DATASET
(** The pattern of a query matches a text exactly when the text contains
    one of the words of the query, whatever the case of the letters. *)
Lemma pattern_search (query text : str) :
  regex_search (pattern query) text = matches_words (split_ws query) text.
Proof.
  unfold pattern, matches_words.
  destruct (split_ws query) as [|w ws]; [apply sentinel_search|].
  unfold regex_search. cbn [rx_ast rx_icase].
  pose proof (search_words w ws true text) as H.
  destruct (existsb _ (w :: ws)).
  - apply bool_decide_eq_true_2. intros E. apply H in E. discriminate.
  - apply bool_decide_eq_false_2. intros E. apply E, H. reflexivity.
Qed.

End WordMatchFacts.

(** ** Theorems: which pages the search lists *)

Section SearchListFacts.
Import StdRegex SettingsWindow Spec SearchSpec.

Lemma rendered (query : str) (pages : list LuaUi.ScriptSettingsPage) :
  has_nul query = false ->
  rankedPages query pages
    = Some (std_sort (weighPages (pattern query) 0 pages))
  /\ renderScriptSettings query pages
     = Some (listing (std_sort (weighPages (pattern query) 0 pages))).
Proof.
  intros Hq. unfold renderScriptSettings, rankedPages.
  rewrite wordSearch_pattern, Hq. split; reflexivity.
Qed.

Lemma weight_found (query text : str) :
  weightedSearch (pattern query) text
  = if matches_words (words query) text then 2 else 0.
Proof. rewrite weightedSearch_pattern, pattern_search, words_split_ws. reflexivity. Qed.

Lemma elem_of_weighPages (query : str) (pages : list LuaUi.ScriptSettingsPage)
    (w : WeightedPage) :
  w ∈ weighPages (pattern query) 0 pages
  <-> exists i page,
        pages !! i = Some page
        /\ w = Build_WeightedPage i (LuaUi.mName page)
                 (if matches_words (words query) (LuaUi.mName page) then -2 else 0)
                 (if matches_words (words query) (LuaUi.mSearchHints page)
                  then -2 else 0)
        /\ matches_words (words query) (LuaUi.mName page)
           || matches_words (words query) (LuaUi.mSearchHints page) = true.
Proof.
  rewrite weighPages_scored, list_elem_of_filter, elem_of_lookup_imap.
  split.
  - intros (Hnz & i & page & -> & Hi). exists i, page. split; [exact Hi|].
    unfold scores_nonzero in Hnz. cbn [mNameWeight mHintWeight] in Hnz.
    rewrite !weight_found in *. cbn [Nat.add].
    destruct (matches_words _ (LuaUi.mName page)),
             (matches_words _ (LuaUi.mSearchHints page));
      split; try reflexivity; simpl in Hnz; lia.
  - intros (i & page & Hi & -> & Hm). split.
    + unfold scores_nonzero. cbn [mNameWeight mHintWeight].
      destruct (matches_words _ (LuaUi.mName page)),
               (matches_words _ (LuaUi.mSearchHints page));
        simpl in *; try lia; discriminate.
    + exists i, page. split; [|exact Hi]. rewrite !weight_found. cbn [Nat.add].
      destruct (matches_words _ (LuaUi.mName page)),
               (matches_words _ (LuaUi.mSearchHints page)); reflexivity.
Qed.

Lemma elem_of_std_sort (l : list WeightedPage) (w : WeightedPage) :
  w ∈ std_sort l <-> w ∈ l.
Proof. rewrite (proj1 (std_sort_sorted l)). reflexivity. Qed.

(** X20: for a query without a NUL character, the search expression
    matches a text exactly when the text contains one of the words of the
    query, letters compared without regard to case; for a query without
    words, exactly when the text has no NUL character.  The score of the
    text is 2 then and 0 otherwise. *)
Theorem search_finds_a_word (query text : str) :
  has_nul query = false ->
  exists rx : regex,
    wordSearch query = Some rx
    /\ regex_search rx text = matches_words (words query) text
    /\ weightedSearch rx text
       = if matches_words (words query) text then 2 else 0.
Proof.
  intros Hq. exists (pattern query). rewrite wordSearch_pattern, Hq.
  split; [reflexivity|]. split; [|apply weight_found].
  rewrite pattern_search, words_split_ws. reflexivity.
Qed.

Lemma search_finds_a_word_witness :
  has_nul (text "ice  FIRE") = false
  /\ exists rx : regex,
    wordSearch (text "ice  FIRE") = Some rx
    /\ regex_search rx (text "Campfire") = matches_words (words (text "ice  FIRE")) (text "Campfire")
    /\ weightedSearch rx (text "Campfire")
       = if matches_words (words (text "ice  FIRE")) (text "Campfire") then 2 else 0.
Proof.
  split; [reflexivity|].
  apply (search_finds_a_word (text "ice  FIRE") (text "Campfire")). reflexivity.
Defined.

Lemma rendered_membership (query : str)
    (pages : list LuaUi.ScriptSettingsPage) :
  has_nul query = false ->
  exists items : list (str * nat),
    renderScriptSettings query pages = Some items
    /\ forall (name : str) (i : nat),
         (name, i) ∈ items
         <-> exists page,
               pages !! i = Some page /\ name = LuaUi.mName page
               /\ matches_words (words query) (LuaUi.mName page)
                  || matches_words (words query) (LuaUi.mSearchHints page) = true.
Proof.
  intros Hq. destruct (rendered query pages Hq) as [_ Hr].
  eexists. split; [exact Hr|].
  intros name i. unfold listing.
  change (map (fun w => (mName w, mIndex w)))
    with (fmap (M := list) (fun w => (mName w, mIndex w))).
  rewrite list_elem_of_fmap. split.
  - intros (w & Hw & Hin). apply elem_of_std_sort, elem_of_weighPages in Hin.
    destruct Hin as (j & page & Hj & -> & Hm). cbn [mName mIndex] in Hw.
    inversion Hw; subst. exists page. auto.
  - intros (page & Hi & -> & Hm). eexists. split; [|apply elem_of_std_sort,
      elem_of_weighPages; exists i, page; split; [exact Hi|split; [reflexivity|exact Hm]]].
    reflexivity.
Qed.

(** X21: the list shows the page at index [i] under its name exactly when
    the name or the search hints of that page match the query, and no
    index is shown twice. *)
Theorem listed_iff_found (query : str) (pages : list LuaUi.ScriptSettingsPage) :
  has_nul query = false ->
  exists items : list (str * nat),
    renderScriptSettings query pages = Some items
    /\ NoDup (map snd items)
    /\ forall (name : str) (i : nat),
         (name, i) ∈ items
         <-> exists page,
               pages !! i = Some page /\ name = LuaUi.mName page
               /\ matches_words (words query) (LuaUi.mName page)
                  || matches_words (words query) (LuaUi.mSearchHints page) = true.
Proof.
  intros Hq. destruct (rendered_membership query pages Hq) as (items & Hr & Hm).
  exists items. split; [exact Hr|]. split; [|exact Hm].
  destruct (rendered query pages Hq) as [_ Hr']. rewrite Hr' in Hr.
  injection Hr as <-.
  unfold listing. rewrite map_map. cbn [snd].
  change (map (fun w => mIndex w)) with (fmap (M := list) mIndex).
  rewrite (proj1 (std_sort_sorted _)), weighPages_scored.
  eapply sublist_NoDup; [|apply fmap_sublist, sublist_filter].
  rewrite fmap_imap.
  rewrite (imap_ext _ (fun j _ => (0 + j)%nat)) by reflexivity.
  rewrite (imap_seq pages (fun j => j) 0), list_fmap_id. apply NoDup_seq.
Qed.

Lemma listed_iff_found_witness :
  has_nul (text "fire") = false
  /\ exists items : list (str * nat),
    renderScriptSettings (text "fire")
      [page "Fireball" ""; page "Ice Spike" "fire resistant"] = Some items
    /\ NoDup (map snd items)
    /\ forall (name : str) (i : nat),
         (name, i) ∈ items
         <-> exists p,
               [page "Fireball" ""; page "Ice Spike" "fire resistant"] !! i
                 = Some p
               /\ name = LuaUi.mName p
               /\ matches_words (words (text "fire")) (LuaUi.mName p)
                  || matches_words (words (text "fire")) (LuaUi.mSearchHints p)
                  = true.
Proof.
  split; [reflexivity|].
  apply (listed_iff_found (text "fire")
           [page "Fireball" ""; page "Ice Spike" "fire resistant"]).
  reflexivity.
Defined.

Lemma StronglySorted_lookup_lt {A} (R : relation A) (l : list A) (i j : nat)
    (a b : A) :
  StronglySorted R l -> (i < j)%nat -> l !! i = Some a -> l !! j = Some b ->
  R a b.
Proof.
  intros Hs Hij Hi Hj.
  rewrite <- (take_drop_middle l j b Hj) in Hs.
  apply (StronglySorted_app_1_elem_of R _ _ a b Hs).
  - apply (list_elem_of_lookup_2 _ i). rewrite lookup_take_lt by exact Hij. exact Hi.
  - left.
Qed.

ACTION ITEM
From the line containing "split; [reflexivity|]. split;" down to the line containing "destruct Hin as" in the material above, reproduce every line exactly, including the two end lines.

TASK OUTPUT
  split; [reflexivity|]. split; [|apply weight_found].
  rewrite pattern_search, words_split_ws. reflexivity.
Qed.

Lemma search_finds_a_word_witness :
  has_nul (text "ice  FIRE") = false
  /\ exists rx : regex,
    wordSearch (text "ice  FIRE") = Some rx
    /\ regex_search rx (text "Campfire") = matches_words (words (text "ice  FIRE")) (text "Campfire")
    /\ weightedSearch rx (text "Campfire")
       = if matches_words (words (text "ice  FIRE")) (text "Campfire") then 2 else 0.
Proof.
  split; [reflexivity|].
  apply (search_finds_a_word (text "ice  FIRE") (text "Campfire")). reflexivity.
Defined.

Lemma rendered_membership (query : str)
    (pages : list LuaUi.ScriptSettingsPage) :
  has_nul query = false ->
  exists items : list (str * nat),
    renderScriptSettings query pages = Some items
    /\ forall (name : str) (i : nat),
         (name, i) ∈ items
         <-> exists page,
               pages !! i = Some page /\ name = LuaUi.mName page
               /\ matches_words (words query) (LuaUi.mName page)
                  || matches_words (words query) (LuaUi.mSearchHints page) = true.
Proof.
  intros Hq. destruct (rendered query pages Hq) as [_ Hr].
  eexists. split; [exact Hr|].
  intros name i. unfold listing.
  change (map (fun w => (mName w, mIndex w)))
    with (fmap (M := list) (fun w => (mName w, mIndex w))).
  rewrite list_elem_of_fmap. split.
  - intros (w & Hw & Hin). apply elem_of_std_sort, elem_of_weighPages in Hin.
    destruct Hin as (j & page & Hj & -> & Hm). cbn [mName mIndex] in Hw.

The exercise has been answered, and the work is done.